What you are asked to do. Copy out each line below that has the word "verification" in it.

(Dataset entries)
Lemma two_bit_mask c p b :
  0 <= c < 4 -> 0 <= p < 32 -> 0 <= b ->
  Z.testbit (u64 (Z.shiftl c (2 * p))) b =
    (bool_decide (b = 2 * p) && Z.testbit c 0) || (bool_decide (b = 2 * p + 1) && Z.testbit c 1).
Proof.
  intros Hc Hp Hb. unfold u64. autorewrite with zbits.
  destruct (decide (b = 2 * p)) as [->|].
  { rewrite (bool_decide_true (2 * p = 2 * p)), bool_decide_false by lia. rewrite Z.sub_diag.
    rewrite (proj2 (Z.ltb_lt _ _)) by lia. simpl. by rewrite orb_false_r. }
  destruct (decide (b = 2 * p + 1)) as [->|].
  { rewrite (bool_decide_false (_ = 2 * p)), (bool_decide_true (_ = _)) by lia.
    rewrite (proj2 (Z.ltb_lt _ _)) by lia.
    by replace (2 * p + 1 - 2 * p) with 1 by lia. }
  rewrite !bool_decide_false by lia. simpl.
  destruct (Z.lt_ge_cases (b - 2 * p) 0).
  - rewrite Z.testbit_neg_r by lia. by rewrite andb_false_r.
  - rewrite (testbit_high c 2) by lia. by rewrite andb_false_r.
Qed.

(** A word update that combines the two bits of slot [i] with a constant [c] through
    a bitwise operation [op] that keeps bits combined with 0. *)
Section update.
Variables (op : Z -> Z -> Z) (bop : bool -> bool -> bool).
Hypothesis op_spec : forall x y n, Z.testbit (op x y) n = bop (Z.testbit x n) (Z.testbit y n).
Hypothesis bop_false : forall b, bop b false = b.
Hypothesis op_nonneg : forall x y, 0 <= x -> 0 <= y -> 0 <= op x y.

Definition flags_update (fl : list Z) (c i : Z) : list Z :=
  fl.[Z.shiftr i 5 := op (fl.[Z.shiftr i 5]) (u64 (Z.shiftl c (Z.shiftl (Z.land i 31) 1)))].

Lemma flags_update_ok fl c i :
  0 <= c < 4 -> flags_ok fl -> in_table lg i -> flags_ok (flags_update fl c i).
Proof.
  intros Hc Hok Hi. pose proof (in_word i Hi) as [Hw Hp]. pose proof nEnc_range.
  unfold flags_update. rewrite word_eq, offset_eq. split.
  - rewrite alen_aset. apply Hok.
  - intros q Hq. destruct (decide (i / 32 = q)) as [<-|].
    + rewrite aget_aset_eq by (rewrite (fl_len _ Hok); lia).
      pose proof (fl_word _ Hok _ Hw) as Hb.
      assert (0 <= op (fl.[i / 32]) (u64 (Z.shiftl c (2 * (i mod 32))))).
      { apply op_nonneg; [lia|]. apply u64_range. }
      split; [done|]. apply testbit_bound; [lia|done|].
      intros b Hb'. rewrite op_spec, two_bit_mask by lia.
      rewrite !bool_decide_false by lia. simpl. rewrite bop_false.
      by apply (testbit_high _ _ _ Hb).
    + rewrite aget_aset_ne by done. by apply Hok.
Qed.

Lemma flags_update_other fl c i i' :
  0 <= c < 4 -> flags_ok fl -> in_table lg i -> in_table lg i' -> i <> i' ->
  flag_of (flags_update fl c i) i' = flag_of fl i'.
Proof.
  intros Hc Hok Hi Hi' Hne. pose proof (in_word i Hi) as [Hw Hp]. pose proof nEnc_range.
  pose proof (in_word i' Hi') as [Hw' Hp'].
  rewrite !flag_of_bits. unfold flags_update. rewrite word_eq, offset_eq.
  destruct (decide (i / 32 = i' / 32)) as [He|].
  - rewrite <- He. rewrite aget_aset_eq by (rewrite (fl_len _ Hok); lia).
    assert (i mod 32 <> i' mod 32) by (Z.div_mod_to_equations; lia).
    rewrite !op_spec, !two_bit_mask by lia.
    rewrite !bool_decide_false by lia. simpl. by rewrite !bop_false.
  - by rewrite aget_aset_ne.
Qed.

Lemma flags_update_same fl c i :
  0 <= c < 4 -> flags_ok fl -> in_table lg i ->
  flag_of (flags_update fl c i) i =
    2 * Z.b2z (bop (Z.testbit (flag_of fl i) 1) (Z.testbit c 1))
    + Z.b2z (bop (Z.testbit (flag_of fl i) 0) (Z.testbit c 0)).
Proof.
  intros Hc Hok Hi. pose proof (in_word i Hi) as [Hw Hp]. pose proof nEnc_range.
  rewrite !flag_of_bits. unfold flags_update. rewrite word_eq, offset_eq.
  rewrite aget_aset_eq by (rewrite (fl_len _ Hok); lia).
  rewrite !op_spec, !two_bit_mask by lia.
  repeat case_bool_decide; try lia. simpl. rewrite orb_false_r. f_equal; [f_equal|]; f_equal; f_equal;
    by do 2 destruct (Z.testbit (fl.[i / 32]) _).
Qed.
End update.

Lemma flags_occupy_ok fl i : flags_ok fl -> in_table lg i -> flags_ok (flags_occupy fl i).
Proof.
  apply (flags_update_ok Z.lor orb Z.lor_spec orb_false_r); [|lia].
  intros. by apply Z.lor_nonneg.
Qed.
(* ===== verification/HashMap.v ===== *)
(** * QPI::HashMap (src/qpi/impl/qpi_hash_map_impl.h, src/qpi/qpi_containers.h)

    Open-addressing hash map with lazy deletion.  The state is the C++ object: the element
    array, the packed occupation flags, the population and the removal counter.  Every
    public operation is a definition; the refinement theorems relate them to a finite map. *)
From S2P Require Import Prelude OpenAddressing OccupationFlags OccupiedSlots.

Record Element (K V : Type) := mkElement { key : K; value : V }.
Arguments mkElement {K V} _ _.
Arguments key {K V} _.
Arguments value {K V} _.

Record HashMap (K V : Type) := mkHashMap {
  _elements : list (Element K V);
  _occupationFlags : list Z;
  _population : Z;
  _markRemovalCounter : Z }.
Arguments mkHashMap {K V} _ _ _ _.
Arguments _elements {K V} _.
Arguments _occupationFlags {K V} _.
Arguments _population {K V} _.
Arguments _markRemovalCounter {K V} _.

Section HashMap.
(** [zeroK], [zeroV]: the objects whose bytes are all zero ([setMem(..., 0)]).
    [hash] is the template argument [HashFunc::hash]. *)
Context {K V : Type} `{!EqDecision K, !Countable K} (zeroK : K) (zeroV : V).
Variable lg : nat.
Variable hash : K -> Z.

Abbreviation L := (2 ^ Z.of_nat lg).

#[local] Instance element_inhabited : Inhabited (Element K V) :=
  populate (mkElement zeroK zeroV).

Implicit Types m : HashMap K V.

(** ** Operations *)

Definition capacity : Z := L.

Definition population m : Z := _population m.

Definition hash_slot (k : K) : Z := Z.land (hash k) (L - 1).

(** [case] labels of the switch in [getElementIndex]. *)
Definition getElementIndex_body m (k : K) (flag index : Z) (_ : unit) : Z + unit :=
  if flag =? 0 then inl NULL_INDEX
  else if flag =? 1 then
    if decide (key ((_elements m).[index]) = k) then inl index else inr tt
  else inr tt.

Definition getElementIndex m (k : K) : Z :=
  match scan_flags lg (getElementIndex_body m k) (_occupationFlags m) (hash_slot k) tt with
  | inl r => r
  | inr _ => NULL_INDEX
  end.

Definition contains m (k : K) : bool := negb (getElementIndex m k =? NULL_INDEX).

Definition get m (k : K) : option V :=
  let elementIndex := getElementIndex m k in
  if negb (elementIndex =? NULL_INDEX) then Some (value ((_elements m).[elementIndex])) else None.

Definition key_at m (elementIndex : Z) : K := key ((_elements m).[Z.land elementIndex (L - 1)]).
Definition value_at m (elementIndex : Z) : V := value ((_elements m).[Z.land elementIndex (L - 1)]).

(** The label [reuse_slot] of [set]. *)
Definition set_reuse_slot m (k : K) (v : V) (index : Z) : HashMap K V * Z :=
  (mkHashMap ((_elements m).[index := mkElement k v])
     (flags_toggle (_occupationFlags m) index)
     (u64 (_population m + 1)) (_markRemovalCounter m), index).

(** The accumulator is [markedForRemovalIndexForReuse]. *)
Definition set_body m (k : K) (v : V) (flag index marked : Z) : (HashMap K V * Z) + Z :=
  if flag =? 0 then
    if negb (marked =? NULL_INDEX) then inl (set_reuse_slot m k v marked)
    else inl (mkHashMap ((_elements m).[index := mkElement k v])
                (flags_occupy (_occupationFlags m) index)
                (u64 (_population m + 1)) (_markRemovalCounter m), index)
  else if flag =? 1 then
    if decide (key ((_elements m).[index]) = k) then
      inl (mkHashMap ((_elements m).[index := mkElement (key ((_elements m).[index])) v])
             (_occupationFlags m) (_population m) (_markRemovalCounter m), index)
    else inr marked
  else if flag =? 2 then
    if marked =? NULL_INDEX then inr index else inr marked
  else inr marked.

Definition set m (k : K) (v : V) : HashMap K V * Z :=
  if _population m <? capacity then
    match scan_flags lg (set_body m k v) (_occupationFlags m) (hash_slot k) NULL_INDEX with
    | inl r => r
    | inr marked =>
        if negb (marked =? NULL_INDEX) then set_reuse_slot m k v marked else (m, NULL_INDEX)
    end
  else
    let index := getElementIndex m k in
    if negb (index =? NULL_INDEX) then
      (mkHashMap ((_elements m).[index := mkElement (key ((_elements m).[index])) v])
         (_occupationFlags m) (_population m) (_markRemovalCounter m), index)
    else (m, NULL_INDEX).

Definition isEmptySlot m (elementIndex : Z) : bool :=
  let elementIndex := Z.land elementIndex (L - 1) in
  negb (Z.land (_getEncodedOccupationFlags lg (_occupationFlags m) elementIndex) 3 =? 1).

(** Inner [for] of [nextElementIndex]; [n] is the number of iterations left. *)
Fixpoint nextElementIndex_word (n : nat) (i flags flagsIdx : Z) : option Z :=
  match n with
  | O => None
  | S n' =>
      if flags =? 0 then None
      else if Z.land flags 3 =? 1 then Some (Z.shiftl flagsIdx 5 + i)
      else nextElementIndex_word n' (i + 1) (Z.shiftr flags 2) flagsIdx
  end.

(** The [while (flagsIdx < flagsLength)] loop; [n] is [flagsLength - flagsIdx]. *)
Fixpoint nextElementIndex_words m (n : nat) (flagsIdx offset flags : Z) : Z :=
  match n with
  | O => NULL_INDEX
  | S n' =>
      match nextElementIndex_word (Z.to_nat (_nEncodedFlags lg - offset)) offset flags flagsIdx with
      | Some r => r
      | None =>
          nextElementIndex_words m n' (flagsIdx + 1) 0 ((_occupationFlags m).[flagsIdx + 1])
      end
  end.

--

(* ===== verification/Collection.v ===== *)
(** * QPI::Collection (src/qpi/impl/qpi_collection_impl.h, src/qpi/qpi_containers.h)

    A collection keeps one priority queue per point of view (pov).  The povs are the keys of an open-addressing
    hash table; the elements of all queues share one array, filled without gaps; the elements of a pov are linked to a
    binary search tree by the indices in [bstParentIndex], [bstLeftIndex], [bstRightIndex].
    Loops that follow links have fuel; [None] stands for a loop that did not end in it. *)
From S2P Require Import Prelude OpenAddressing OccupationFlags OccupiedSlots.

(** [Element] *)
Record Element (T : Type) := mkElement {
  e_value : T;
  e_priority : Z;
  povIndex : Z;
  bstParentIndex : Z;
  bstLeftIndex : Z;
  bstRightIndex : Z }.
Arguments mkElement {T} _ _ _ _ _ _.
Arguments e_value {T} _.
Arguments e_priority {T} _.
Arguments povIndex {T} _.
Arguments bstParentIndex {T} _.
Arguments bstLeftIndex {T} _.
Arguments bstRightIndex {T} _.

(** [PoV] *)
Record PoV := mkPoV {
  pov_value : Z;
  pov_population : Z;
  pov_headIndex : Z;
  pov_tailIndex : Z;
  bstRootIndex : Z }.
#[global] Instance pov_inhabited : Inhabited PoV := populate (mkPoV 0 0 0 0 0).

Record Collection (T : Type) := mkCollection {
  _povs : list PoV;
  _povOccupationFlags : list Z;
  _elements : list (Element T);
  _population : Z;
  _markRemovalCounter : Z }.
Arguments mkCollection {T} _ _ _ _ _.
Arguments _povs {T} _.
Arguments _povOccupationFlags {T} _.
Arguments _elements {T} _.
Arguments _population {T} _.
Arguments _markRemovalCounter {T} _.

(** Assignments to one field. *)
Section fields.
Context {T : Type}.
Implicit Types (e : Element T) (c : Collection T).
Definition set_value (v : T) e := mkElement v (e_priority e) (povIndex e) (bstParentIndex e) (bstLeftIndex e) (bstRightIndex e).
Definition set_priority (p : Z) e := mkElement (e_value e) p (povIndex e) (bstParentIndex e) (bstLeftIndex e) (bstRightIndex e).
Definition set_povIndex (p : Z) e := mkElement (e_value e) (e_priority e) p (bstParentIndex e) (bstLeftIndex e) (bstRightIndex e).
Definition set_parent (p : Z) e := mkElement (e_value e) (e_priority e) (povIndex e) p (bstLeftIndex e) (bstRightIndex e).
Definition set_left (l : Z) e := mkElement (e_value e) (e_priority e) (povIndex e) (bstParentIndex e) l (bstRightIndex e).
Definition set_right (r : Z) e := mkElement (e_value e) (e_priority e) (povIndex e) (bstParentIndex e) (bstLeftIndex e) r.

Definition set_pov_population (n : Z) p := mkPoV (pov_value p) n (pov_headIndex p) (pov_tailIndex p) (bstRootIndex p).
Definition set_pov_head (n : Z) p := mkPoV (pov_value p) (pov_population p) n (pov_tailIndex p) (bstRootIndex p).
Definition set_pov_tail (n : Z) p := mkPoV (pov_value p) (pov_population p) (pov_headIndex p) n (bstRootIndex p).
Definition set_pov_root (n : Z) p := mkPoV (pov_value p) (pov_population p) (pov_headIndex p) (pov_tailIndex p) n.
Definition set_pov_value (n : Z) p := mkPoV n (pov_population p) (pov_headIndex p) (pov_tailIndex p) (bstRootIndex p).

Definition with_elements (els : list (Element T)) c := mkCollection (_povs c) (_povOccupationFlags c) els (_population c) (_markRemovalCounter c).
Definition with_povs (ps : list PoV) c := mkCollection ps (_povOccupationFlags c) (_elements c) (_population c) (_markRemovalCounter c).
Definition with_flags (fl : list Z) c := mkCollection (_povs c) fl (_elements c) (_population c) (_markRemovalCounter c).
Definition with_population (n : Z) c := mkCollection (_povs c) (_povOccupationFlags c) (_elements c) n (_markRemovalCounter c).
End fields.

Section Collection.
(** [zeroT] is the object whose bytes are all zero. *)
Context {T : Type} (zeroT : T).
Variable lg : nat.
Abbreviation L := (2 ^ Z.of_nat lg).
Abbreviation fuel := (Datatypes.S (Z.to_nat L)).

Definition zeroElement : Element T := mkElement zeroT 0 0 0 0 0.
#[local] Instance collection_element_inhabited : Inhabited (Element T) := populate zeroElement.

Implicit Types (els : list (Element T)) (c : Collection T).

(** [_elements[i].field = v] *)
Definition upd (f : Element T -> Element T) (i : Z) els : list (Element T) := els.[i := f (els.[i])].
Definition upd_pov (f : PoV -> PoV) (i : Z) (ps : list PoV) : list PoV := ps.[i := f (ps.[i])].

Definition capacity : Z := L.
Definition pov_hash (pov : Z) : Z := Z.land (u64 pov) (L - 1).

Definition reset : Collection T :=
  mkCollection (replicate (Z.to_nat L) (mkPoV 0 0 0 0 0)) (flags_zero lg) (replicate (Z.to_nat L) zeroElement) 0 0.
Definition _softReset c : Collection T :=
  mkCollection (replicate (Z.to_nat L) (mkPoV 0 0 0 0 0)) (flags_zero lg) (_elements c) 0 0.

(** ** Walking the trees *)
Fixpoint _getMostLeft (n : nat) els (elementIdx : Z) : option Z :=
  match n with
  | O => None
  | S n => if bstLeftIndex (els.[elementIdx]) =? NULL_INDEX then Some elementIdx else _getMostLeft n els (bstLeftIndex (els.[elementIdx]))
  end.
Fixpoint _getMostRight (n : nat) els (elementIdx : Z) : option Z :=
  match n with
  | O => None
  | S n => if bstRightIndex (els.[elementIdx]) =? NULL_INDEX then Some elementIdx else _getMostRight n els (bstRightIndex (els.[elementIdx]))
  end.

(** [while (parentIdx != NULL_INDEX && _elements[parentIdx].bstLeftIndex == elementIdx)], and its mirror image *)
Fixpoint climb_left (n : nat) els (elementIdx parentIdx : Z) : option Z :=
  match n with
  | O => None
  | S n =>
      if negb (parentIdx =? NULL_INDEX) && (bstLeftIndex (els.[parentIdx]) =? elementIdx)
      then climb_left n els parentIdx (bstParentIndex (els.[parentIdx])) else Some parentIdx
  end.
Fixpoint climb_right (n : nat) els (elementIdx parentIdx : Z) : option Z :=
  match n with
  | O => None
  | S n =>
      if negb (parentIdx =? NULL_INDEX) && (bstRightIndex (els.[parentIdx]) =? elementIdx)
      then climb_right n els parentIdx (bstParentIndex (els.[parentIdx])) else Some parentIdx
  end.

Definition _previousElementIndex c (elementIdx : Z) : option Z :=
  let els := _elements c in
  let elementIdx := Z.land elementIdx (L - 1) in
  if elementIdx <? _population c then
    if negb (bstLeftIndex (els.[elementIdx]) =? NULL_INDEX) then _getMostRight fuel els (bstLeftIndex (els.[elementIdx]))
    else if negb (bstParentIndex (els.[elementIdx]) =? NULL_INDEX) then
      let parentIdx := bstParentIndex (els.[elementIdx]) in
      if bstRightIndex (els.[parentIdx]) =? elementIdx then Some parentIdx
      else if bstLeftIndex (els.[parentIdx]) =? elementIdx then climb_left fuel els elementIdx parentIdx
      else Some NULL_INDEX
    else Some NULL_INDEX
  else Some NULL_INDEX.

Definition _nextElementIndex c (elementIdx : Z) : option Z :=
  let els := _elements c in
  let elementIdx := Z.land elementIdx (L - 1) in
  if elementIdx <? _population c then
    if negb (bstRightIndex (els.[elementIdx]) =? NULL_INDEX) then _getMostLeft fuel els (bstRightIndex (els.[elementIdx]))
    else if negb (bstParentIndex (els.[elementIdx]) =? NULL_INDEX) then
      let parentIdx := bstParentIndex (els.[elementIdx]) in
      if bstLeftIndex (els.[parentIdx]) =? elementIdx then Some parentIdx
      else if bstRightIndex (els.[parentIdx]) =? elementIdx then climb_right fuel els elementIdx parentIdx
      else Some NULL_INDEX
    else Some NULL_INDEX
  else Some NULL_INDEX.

Task answer.
(* ===== verification/HashMap.v ===== *)
(* ===== verification/Collection.v ===== *)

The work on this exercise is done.